Imagine me wiggling my nose, Samantha-style and getting my cabinets to grow a few inches.
In fact, don’t we all kinda wish we could have magical powers when it comes to DIY? Well, in this case I do. I just wiggle my keister and bada boom, Jeremy does whatever I want. JOKE. Sort of 🙂
Seriously though…these cabinets needed to grow about ten more inches to cover up the exhaust pipe from our vent hood.
As you can see, the tops of the cabinets were capped with a piece of small crown molding. This is a really easy way to give stock cabinetry a finished and more traditional look. Basically you just take a piece of crown the length of your cabinetry and attach it with a nail gun.
But in our case, our cabinets were too short to be capped off. They were short and orange…like Oompa Loompas (seriously why do we still not have lickable wallpaper?!)…and needed to be taller stat.
After a short explanation of what I wanted (and a napkin drawing), Jeremy picked up the following lumber:
- 2 studs – 2″x4″ $3 each
- 1 screen bead – 1/4″x 3/4″ $3
- 1 poplar board – 1″x8″x10″ $30
I asked him to use a ton of Liquid Nails and screw only the non-visible parts together. I mean, what is the point of having to fill screw holes if you don’t need to?! This is what he did…
First removed the crown molding carefully to reuse later. And then removed the little pieces of trim that was between the cabinet sides and the wall (you can throw these in your scrap pile for recycling into another project because you don’t need them for this!).
Then cut your studs into four parts (half each one) and make L’s. Then glue the poplar board onto the tall part of the L. This is not the best description…so just look at the photos and you’ll see what I mean. Clamp those suckers till they dry.
Then going from behind the poplar board, you want to screw down through the studs into your existing cabinetry. Predrill to prevent any splitting. Then use a nail gun to re-secure the crown.
You’ll then want to measure the length of the cabinets and new header to cut your screen bead and attach that as well.

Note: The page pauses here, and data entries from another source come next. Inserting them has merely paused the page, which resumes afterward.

(** * Patient intake and triage (multi.py): a shallow embedding

    The development follows the layout of the Python module:
    - [PyStr]: the [str] operations the module relies on ([lower], [upper],
      [title], [strip], [isdigit], [int], the [in] substring test);
    - [Triage]: [assess_urgency] and [determine_specialty];
    - the regular expressions and [extract_patient_details];
    - the patient store (sqlite table [patients]), the notification mail
      and [save_patient_to_database] / [get_all_patients].

    Python [str] values are modelled by [string], read as the UTF-8 bytes of
    the text: a character is a byte that starts one together with the bytes
    that continue it, so [len] and slices count characters.  What [lower],
    [isdigit] and [int] do to a text outside ASCII is written in the
    Unicode tables and the settings of the interpreter; the classifiers
    take these three as [str_methods], of which only their behaviour on
    ASCII text is assumed.  The patterns of [re] are modelled on ASCII
    transcripts, and the labels and department names that are titled or
    put in capitals are ASCII identifiers. *)

From Stdlib Require Import Strings.String Strings.Ascii Numbers.DecimalString.
From Stdlib Require Import NArith ZArith Lia Bool List.
From Stdlib Require Import Sorting.Sorted Sorting.Permutation.
From stdpp Require Import base gmap strings list.
Import ListNotations.

Open Scope string_scope.

(** [simpl] unfolds [++] on strings when its first argument starts with a
    constructor, as it does for lists. *)
#[global] Arguments String.append !s1 s2 : simpl nomatch.

(** ** Python [str] primitives *)
Module PyStr.

Definition code (c : ascii) : N := N_of_ascii c.

Definition in_range (lo hi : N) (c : ascii) : bool :=
  ((lo <=? code c) && (code c <=? hi))%N.

Definition is_upper_char (c : ascii) : bool := in_range 65 90 c.
Definition is_lower_char (c : ascii) : bool := in_range 97 122 c.
Definition is_alpha_char (c : ascii) : bool := is_upper_char c || is_lower_char c.
Definition is_digit_char (c : ascii) : bool := in_range 48 57 c.

(** [str.isspace] on one character: TAB..CR, FS..US and the blank. *)
Definition is_space_char (c : ascii) : bool :=
  in_range 9 13 c || in_range 28 32 c.

(** [\w] of the [re] module: letters, digits and the underscore. *)
Definition is_word_char (c : ascii) : bool :=
  is_alpha_char c || is_digit_char c || (code c =? 95)%N.

Definition lower_char (c : ascii) : ascii :=
  if is_upper_char c then ascii_of_N (code c + 32) else c.

Definition upper_char (c : ascii) : ascii :=
  if is_lower_char c then ascii_of_N (code c - 32) else c.

Fixpoint map_chars (f : ascii -> ascii) (s : string) : string :=
  match s with
  | EmptyString => EmptyString
  | String c rest => String (f c) (map_chars f rest)
  end.

(** [s.lower()] and [s.upper()] on ASCII text. *)
Definition lower (s : string) : string := map_chars lower_char s.
Definition upper (s : string) : string := map_chars upper_char s.

(** [s.title()] on ASCII text: a letter that follows a letter is lowered,
    a letter that starts a word is raised; anything else is kept and ends
    the word. *)
Fixpoint title_from (previous_is_cased : bool) (s : string) : string :=
  match s with
  | EmptyString => EmptyString
  | String c rest =>
      if is_alpha_char c
      then String (if previous_is_cased then lower_char c else upper_char c)
                  (title_from true rest)
      else String c (title_from false rest)
  end.

Definition title (s : string) : string := title_from false s.

(** [s.strip()]. *)
Fixpoint lstrip (s : string) : string :=
  match s with
  | String c rest => if is_space_char c then lstrip rest else s
  | EmptyString => EmptyString
  end.

Fixpoint rstrip (s : string) : string :=
  match s with
  | EmptyString => EmptyString
  | String c rest =>
      match rstrip rest with
      | EmptyString => if is_space_char c then EmptyString else String c EmptyString
      | kept => String c kept
      end
  end.

Definition strip (s : string) : string := rstrip (lstrip s).

(** Truth value of an optional string: [None] and [""] are false. *)
Definition truthy (v : option string) : bool :=
  match v with
  | Some s => negb (s =? "")
  | None => false
  end.

(** [a or b] on an optional string with a string default. *)
Definition or_else (v : option string) (dflt : string) : string :=
  if truthy v then default "" v else dflt.

(** [sub in s]. *)
Fixpoint contains (sub s : string) : bool :=
  String.prefix sub s ||
  match s with
  | EmptyString => false
  | String _ rest => contains sub rest
  end.

Fixpoint all_chars (p : ascii -> bool) (s : string) : bool :=
  match s with
  | EmptyString => true
  | String c rest => p c && all_chars p rest
  end.

(** [s.isascii()] *)
Definition is_ascii_char (c : ascii) : bool := (code c <? 128)%N.

Definition isascii (s : string) : bool := all_chars is_ascii_char s.

(** A byte that continues a character of several bytes. *)
Definition is_continuation (c : ascii) : bool := in_range 128 191 c.

(** [len(s)]: one for every byte that starts a character. *)
Fixpoint len (s : string) : nat :=
  match s with
  | EmptyString => 0
  | String c rest => (if is_continuation c then 0 else 1) + len rest
  end.

(** [s[:n]]: the first [n] characters, each with all its bytes. *)
Fixpoint take (n : nat) (s : string) : string :=
  match s with
  | EmptyString => EmptyString
  | String c rest =>
      if is_continuation c then String c (take n rest)
      else
        match n with
        | O => EmptyString
        | S n' => String c (take n' rest)
        end
  end.

(** An ASCII numeral: at least one character, all of them digits [0]-[9]. *)
Definition all_digits (s : string) : bool :=
  negb (s =? "") && all_chars is_digit_char s.

Definition digit_value (c : ascii) : N := (code c - 48)%N.

Fixpoint int_from (acc : N) (s : string) : N :=
  match s with
  | EmptyString => acc
  | String c rest => int_from (10 * acc + digit_value c)%N rest
  end.

(** The number an ASCII numeral stands for. *)
Definition decimal (s : string) : N := int_from 0%N s.

(** [s.lower()], [s.isdigit()] and [int(s)] as the interpreter has them.
    [int_of_str s] is [None] when [int(s)] raises [ValueError]: on a text
    that is no numeral ([isdigit] accepts some, a superscript two for one),
    and on a numeral with more digits than the interpreter converts. *)
Record str_methods : Type := {
  str_lower : string -> string;
  str_isdigit : string -> bool;
  int_of_str : string -> option N
}.

(** What is known of them whatever the tables and the settings: on ASCII
    text [lower] and [isdigit] are the ASCII operations, and [int] reads an
    ASCII numeral of up to 640 digits (no setting of
    [sys.set_int_max_str_digits] refuses fewer). *)
Record on_ascii (U : str_methods) : Prop := {
  lower_on_ascii : forall s, isascii s = true -> str_lower U s = lower s;
  isdigit_on_ascii : forall s, isascii s = true -> str_isdigit U s = all_digits s;
  int_on_ascii :
    forall s, all_digits s = true -> String.length s <= 640 ->
              int_of_str U s = Some (decimal s)
}.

(can you see that black screw a few inches inside the side on the opening of the cabinet fronts? Yeah. Jeremy has a thing about making sure everything is super secure. That’s evidence. Because apparently screws from behind weren’t enough.)
After more sanding and cleaning, it was painting time. We went with the Kilz Clean Start primer this time around on the cabinetry. Just like on the trim…it worked awesome.
And here is with the first coat. After the first coat, you want to caulk any gaps and cracks and then let it dry before more paint.
We used the leftover kitchen cabinet paint. It’s Benjamin Moore’s Advance in Simply White. It’s pertier than the cast of Magic Mike.
Some folks were asking what I was doing about laundry while the room was out of commission. Well…hitting up family and friends…and I made my first trip to the laundromat. It. was. interesting.
First of all…who knew it was so freaking expensive?! Twenty six quarters for a mega load washer?! Holy clean panties batman.
And who knew that there was an actual science to drying!? The things I learn every single day.
The women I met in there were really really helpful and I feel like I’m a better laundry-washer now that I met them. And that is saying something because I felt really confident in my stain removal skills. I also really really want a huge hanging rack in my laundry room now.
Downside of Laundromats? It’s a long wait for two little guys. Upside? Everything is a button, a slot for coins, or a swirling show of tumbling towels…it’s basically like a carnival where you come out with loads of fresh smelling clothing instead of a stuffed monkey and cotton candy on your shirt.
Thankfully Jer moved the washer and dryer back into our laundry room (umm…no the floor isn’t done but I didn’t want to keep spending the moolah or torture the boys) and we are officially caught back up on clean clothes. So yes mom….if there is an emergency situation and I’m caught in my underwear…they will be clean. not flattering mind you…but clean.